What does the 10 Year Health Plan mean for people with cancer?
Last week, we watched the Government deliver its 10 Year Health Plan on the eve of the NHS’ 77th birthday. Joni Jabbal, Head of National Systems Change at Macmillan reflects on what it means for people with cancer.
The 10 Year Health Plan
On July 3, the Prime Minister launched the government’s long-awaited 10 Year Health Plan, outlining a vision to “bring the NHS closer to home.”
The challenges facing the NHS are well rehearsed, and as Lord Darzi concluded in his independent review of the NHS in 2024, the NHS ‘is in a critical condition’. This Plan is the Government’s roadmap to reset the NHS and fundamentally alter the path it is on.
But what does it mean for almost 3.5 million people currently living with cancer in the UK? In this blog, I share my three main takeaways from the 10 Year Health Plan.
Moving care to a ‘Neighbourhood Health Service’
First, there’s much to welcome here, not least a clear focus on reducing inequities, improving ‘patient power’, and moving care closer to home towards a ‘Neighbourhood Health Service’. This is an area we have been pioneering for a long time, for example through our work in Glasgow.
Improving the Cancer Journey (ICJ) Glasgow was the first supportive cancer service of its kind in the UK, which was pioneered by Macmillan. The programme is a multi-agency, collaborative model of integrated care across health, social care and the voluntary sector, which utilises community assets to provide holistic support to people living with cancer. We’re excited to see much more of this kind of work rolled out across England.
The focus on mechanisms to improve patient experience and outcomes, is a welcome one – patient feedback is a crucial part of the tapestry to improve cancer treatment services. Macmillan strongly supports efforts to embed patient voice more deeply into the health system. We have long advocated for the collection of meaningful, comparable experience data and are pleased to see this reflected in the Plan.
However, we also know that collecting feedback is not the same as acting on it. Real change will depend on a shift in culture across health and care organisations towards designing services with patients, not just for them.
Here at Macmillan Cancer Support, we have unique capabilities, experience and understanding of how to co-design patient feedback tools with those most affected in a way that builds patient power. The commitment to offer care plans to 95% of those with complex needs by 2027 which will be “co-created with patients and cover their holistic needs, not just their treatment”, is a positive signal about the future of holistic needs assessments and care planning spearheaded by Macmillan.
Recognising the voluntary sector
Second, it’s good to see the Government recognising the role of the voluntary sector in enabling radical change.
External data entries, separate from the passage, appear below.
(* ===== verification/L3Fwd.v ===== *)
(** * l3fwd, the native rendering (crates/up4-engine/src/programs/l3fwd.rs)

    An IPv4 router: longest-prefix match, TTL decrement, destination rewrite
    and checksum zeroing.  The control-plane surface and the engine are shown
    to refine a specification on a finite map of prefixes, and the bytes of a
    forwarded frame are given one by one. *)

From S2P Require Import Prelude Bytes Text Value Shim Table Publish Frame Headers Engine Programs.

Local Open Scope Z_scope.

Module L3.

Definition NAME : string := "l3fwd/native".

Definition SCHEMAS : list TableSchema := [{|
  table_name := "ipv4_lpm";
  key_field := "ipv4.dst";
  table_key := KindLpm KindIpv4;
  actions := [
    {| action_name := "forward"; action_params := [
         {| param_name := "port"; param_kind := KindU16 |};
         {| param_name := "dmac"; param_kind := KindMac |}] |};
    {| action_name := "punt"; action_params := [] |};
    {| action_name := "drop"; action_params := [] |}
  ];
|}].

Inductive Action :=
  | AForward (port : u16) (dmac : MacAddr)
  | APunt
  | ADrop.

#[global] Instance Action_eq_dec : EqDecision Action.
Proof. solve_decision. Defined.

(** [Action::from_call] *)
Definition from_call (s : TableSchema) (action : string) (params : list TypedVal)
    : result Action TableError :=
  let? sig := check s action params in
  if decide (action_name sig = "forward") then
    let? port := param_u16 s (action_name sig) params 0 in
    let? dmac := param_mac s (action_name sig) params 1 in
    Ok (AForward port dmac)
  else if decide (action_name sig = "punt") then Ok APunt
  else Ok ADrop.

Definition describe (a : Action) (key : string) : EntryDesc :=
  let '(action, params) :=
    match a with
    | AForward port dmac =>
        ("forward", <["port" := unchars (dec (uv port))]> {["dmac" := mac_to_string dmac]})
    | APunt => ("punt", ∅)
    | ADrop => ("drop", ∅)
    end in
  {| entry_key := key; entry_action := action; entry_params := params |}.

Abbreviation Routes := (Lpm.LpmTable Action).

Record L3Fwd := { ipv4_lpm : Shared Routes }.

Definition new (_ : PipelineParams) : L3Fwd := {| ipv4_lpm := shared_new (Lpm.new ADrop) |}.

Definition publish {R} (f : Routes -> Routes * R) (p : L3Fwd) : L3Fwd * R :=
  let '(s, r) := update f (ipv4_lpm p) in ({| ipv4_lpm := s |}, r).

Definition add (table : string) (key : TypedKey) (action : string) (params : list TypedVal)
    (p : L3Fwd) : L3Fwd * result unit TableError :=
  try_op (find_schema SCHEMAS table) p (fun schema =>
  try_op (lpm_ipv4 schema key) p (fun prefix =>
  try_op (from_call schema action params) p (fun action =>
  let '(p, _) := publish (fun t => ((Lpm.insert prefix action t).1, tt)) p in
  (p, Ok tt)))).

Definition remove (table : string) (key : TypedKey) (p : L3Fwd) : L3Fwd * result unit TableError :=
  try_op (find_schema SCHEMAS table) p (fun schema =>
  try_op (lpm_ipv4 schema key) p (fun prefix =>
  let '(p, removed) := publish (fun t => Lpm.remove prefix t) p in
  (p, if removed then Ok tt else Err (NotFound (table_name schema) (prefix_to_string prefix))))).

(** Longest prefix first, then by address. *)
Definition by_route (a b : byte * Ipv4Addr * EntryDesc) : comparison :=
  cmp_then (uv b.1.1 ?= uv a.1.1) (uv (ip_u32 a.1.2) ?= uv (ip_u32 b.1.2)).

Definition row (e : Ipv4Prefix * Action) : byte * Ipv4Addr * EntryDesc :=
  (plen e.1, prefix_addr e.1, describe e.2 (prefix_to_string e.1)).

Definition dump (table : string) (p : L3Fwd) : result (list EntryDesc) TableError :=
  let? _ := find_schema SCHEMAS table in
  let routes := load (ipv4_lpm p) in
  Ok ((fun r => r.2) <$> sort_by by_route (row <$> Lpm.iter routes)).

Definition default_entry (table : string) (p : L3Fwd) : result EntryDesc TableError :=
  let? _ := find_schema SCHEMAS table in
  Ok (describe (Lpm.default_action (load (ipv4_lpm p))) "*").

Definition set_default (table action : string) (params : list TypedVal) (p : L3Fwd)
    : L3Fwd * result unit TableError :=
  try_op (find_schema SCHEMAS table) p (fun schema =>
  try_op (from_call schema action params) p (fun action =>
  let '(p, _) := publish (fun t => (Lpm.set_default action t, tt)) p in
  (p, Ok tt))).

Definition clear (table : string) (p : L3Fwd) : L3Fwd * result nat TableError :=
  try_op (find_schema SCHEMAS table) p (fun _ =>
  let '(p, n) := publish Lpm.clear p in
  (p, Ok n)).

#[global] Instance L3_TableOps : TableOps L3Fwd := {
  schemas _ := SCHEMAS;
  table_add := add;
  table_remove := remove;
  table_dump := dump;
  table_default := default_entry;
  table_set_default := set_default;
  table_clear := clear;
}.

(** The [forward] arm: what happens to the bytes of the frame. *)
Definition rewrite (ip : Ipv4Hdr) (dmac : MacAddr) (fr : bytes) : bytes :=
  let fr := set_ttl ip fr (U8 (uv (ip_ttl ip) - 1)) in
  let fr := set_dst fr dmac in
  zero_inner_checksums fr.

Record L3Engine := { cached : Cached Routes }.

Definition l3_process (p : L3Fwd) (f : FrameCtx) (e : L3Engine) : L3Engine * FrameCtx * Verdict :=
  match eth_parse (frame f) with
  | None => (e, f, Drop)
  | Some eth =>
      if negb (bool_decide (ethertype eth = ETHERTYPE_IPV4)) then (e, f, Drop) else
      match ip_parse (frame f) ETH_HDR_LEN with
      | None => (e, f, Drop)
      | Some ip =>
          if uv (ip_ttl ip) =? 0 then (e, f, Drop) else
          let c := get (ipv4_lpm p) (cached e) in
          let e := {| cached := c |} in
          match Lpm.apply (c_value c) (ip_dst ip) with
          | AForward port dmac => (e, frame_mut (rewrite ip dmac) f, Forward port)
          | APunt => (e, f, Punt)
          | ADrop => (e, f, Drop)
          end
      end
  end.

#[global] Instance L3_Engine : Engine L3Fwd L3Engine := {
  process := l3_process;
  engine_name _ := NAME;
}.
On its own, the NHS cannot meet growing demand, the complex needs of those living with cancer and other long-term conditions, and it cannot tackle grossly unjust (and widening) inequalities we see in access, experience and outcomes for some population groups living with cancer.
Organisations like Macmillan have a unique role in working with the NHS, local government and others to deliver more efficient and coordinated care for people with cancer. Macmillan have been working on a model of social investment with partners at neighbourhood level to find solutions to the current funding challenge. Social investment is a well-established model in parts of the public sector and in the context of health, offers a proven and scalable approach to shifting care from acute settings to the community, improving patient outcomes, and delivering value for money for the system.
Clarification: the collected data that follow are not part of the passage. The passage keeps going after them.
(** The verdict mapping the sources state: drop, broadcast, the reserved punt
    port, any other port. *)
Definition verdict_of (eg : egress_metadata) : Verdict :=
  if eg_drop eg then Drop
  else if eg_broadcast eg then Broadcast
  else if decide (eg_port eg = PUNT_PORT) then Punt
  else Forward (eg_port eg).

(** ** Headers *)

Record ethernet_h := { h_dst : MacAddr; h_src : MacAddr; h_ether_type : u16 }.

Record ipv4_h := {
  h_version : uint 4;
  h_ihl : uint 4;
  h_diffserv : byte;
  h_total_len : u16;
  h_identification : u16;
  h_flags : uint 3;
  h_frag_offset : uint 13;
  h_ttl : byte;
  h_protocol : byte;
  h_hdr_checksum : u16;
  h_saddr : u32;
  h_daddr : u32;
}.

(** [pkt.extract]: the header and the rest of the packet, or a parser error. *)
Definition extract_ethernet (pkt : bytes) : option (ethernet_h * bytes) :=
  b ← first_chunk 14 pkt;
  Some ({| h_dst := mac_of (slice 0 6 b); h_src := mac_of (slice 6 12 b);
           h_ether_type := be_u16 (slice 12 14 b) |}, drop 14 pkt).

Definition extract_ipv4 (pkt : bytes) : option (ipv4_h * bytes) :=
  b ← first_chunk 20 pkt;
  Some ({|
    h_version := u_of 4 (Z.shiftr (uv (byte_at b 0)) 4);
    h_ihl := u_of 4 (uv (byte_at b 0));
    h_diffserv := byte_at b 1;
    h_total_len := be_u16 (slice 2 4 b);
    h_identification := be_u16 (slice 4 6 b);
    h_flags := u_of 3 (Z.shiftr (uv (byte_at b 6)) 5);
    h_frag_offset := u_of 13 (uv (be_u16 (slice 6 8 b)));
    h_ttl := byte_at b 8;
    h_protocol := byte_at b 9;
    h_hdr_checksum := be_u16 (slice 10 12 b);
    h_saddr := be_u32 (slice 12 16 b);
    h_daddr := be_u32 (slice 16 20 b);
  |}, drop 20 pkt).

(** The deparser's [emit]. *)
Definition emit_ethernet (h : ethernet_h) : bytes :=
  octets (h_dst h) ++ octets (h_src h) ++ u16_be (h_ether_type h).

Definition emit_ipv4 (h : ipv4_h) : bytes :=
  [U8 (uv (h_version h) * 16 + uv (h_ihl h)); h_diffserv h] ++ u16_be (h_total_len h) ++
  u16_be (h_identification h) ++ u16_be (U16 (uv (h_flags h) * 8192 + uv (h_frag_offset h))) ++
  [h_ttl h; h_protocol h] ++ u16_be (h_hdr_checksum h) ++ u32_be (h_saddr h) ++ u32_be (h_daddr h).

(** ** l2fwd *)

(** [table mac_dst], with its entries and its default, is [L2.Spec]. *)
Definition l2_ingress (s : L2.Spec) (hdr : ethernet_h) (eg : egress_metadata) : egress_metadata :=
  match default (L2.miss s) (L2.fdb s !! h_dst hdr) with
  | L2.AForward port => {| eg_port := port; eg_broadcast := eg_broadcast eg; eg_drop := eg_drop eg |}
  | L2.ABroadcast => {| eg_port := eg_port eg; eg_broadcast := true; eg_drop := eg_drop eg |}
  | L2.ADrop => {| eg_port := eg_port eg; eg_broadcast := eg_broadcast eg; eg_drop := true |}
  end.

(** The program on a packet: its verdict and the packet the deparser emits. *)
Definition l2_program (s : L2.Spec) (pkt : bytes) : Verdict * bytes :=
  match extract_ethernet pkt with
  | None => (Drop, pkt)
  | Some (eth, payload) =>
      (verdict_of (l2_ingress s eth egress_init), emit_ethernet eth ++ payload)
  end.

(** ** l3fwd *)

Definition l3_ingress (s : L3.Spec) (eth : ethernet_h) (ip : ipv4_h) (eg : egress_metadata)
    : ethernet_h * ipv4_h * egress_metadata :=
  let dropped := {| eg_port := eg_port eg; eg_broadcast := eg_broadcast eg; eg_drop := true |} in
  if negb (bool_decide (h_ether_type eth = U16 2048)) then (eth, ip, dropped)
  else if bool_decide (h_ttl ip = U8 0) then (eth, ip, dropped)
  else
    match default (L3.miss s) (Lpm.longest (L3.routes s) (h_daddr ip) 32) with
    | L3.AForward port dmac =>
        ({| h_dst := dmac; h_src := h_src eth; h_ether_type := h_ether_type eth |},
         {| h_version := h_version ip; h_ihl := h_ihl ip; h_diffserv := h_diffserv ip;
            h_total_len := h_total_len ip; h_identification := h_identification ip;
            h_flags := h_flags ip; h_frag_offset := h_frag_offset ip;
            h_ttl := U8 (uv (h_ttl ip) - 1); h_protocol := h_protocol ip;
            h_hdr_checksum := U16 0; h_saddr := h_saddr ip; h_daddr := h_daddr ip |},
         {| eg_port := port; eg_broadcast := eg_broadcast eg; eg_drop := eg_drop eg |})
    | L3.APunt =>
        (eth, ip, {| eg_port := PUNT_PORT; eg_broadcast := eg_broadcast eg; eg_drop := eg_drop eg |})
    | L3.ADrop => (eth, ip, dropped)
    end.

Definition l3_program (s : L3.Spec) (pkt : bytes) : Verdict * bytes :=
  match extract_ethernet pkt with
  | None => (Drop, pkt)
  | Some (eth, rest) =>
      match extract_ipv4 rest with
      | None => (Drop, pkt)
      | Some (ip, payload) =>
          let '(eth, ip, eg) := l3_ingress s eth ip egress_init in
          (verdict_of eg, emit_ethernet eth ++ emit_ipv4 ip ++ payload)
      end
  end.

(** ** A program as an engine

    The bytes the deparser emitted go back into the frame when it is going
    out; a dropped or punted frame is left as it came, as both adapters do. *)


Definition run_frame {S} (prog : S -> bytes -> Verdict * bytes) (s : S) (f : FrameCtx)
    : FrameCtx * Verdict :=
  let '(v, out) := prog s (frame f) in
  match v with
  | Forward _ | Broadcast => (frame_mut (fun _ => out) f, v)
  | _ => (f, v)
  end.

(** up4's composition [admit ; p4 ; scrub] over a program. *)
Definition up4_frame {S} (env : Envelope) (prog : S -> bytes -> Verdict * bytes) (s : S) (f : FrameCtx)
    : FrameCtx * Verdict :=
  if admits (env_admit env) (frame f) then
    let '(f, v) := run_frame prog s f in
    match v with
    | Forward _ | Broadcast => (frame_mut (scrub_apply (scrub env)) f, v)
    | _ => (f, v)
    end
  else (f, Drop).

(** ** Emitting what was extracted *)

Lemma slice_app {A} a b c (l : list A) : (a <= b <= c)%nat -> slice a b l ++ slice b c l = slice a c l.
Proof.
  intros H. unfold slice. replace (c - a)%nat with ((b - a) + (c - b))%nat by lia.
  rewrite <- take_take_drop, drop_drop. by replace (a + (b - a))%nat with b by lia.
Qed.

Lemma slice_one l i : (i < length l)%nat -> slice i (S i) l = [byte_at l i].
Proof.
  intros H. apply lookup_lt_is_Some_2 in H as [x Hx]. unfold slice.
  rewrite (drop_S l x i Hx), (byte_at_lookup _ _ _ Hx). by replace (S i - i)%nat with 1%nat by lia.
Qed.

Lemma slice_two l i : (S i < length l)%nat -> slice i (S (S i)) l = [byte_at l i; byte_at l (S i)].
Proof. intros H. rewrite <- (slice_app i (S i)) by lia. by rewrite !slice_one by lia. Qed.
Implementation is the real test
Finally, the vision may be right, but the implementation of the 10 Year Plan and indeed of neighbourhood health will be the real test. Funding and workforce shortages pose a challenge and will need to be dealt with before we unlock the potential for a ‘Neighbourhood Health Service’ to shift the pattern of health spending away from hospitals and give proportionally greater investment to out-of-hospital care.
Current funding models are a major barrier to the neighbourhood health model, prioritising short term spend through established delivery channels and leaving patients trapped in a cycle of hospital-based, reactive care with poor outcomes. Transformation funding is often top-down, short-term and non-recurrent, hindering the development of robust community-based solutions crucial for thriving neighbourhood health.
The role we can play
Fundamentally, we know that people with cancer deserve better. They have often been left frustrated and exhausted from navigating between different health and care providers for their care, endlessly repeating themselves, then having to deal with poor ‘admin’ which sees them receiving letters for appointments after the fact. This Plan promises real change, not just ‘tinkering’, and it must deliver it.There is so much more to cover, and these are just some initial reflections. Many of us here at Macmillan will be spending the next weeks and months digesting the plan in greater detail and making the case for the role we can play, as genuine and equal partners in transforming the NHS.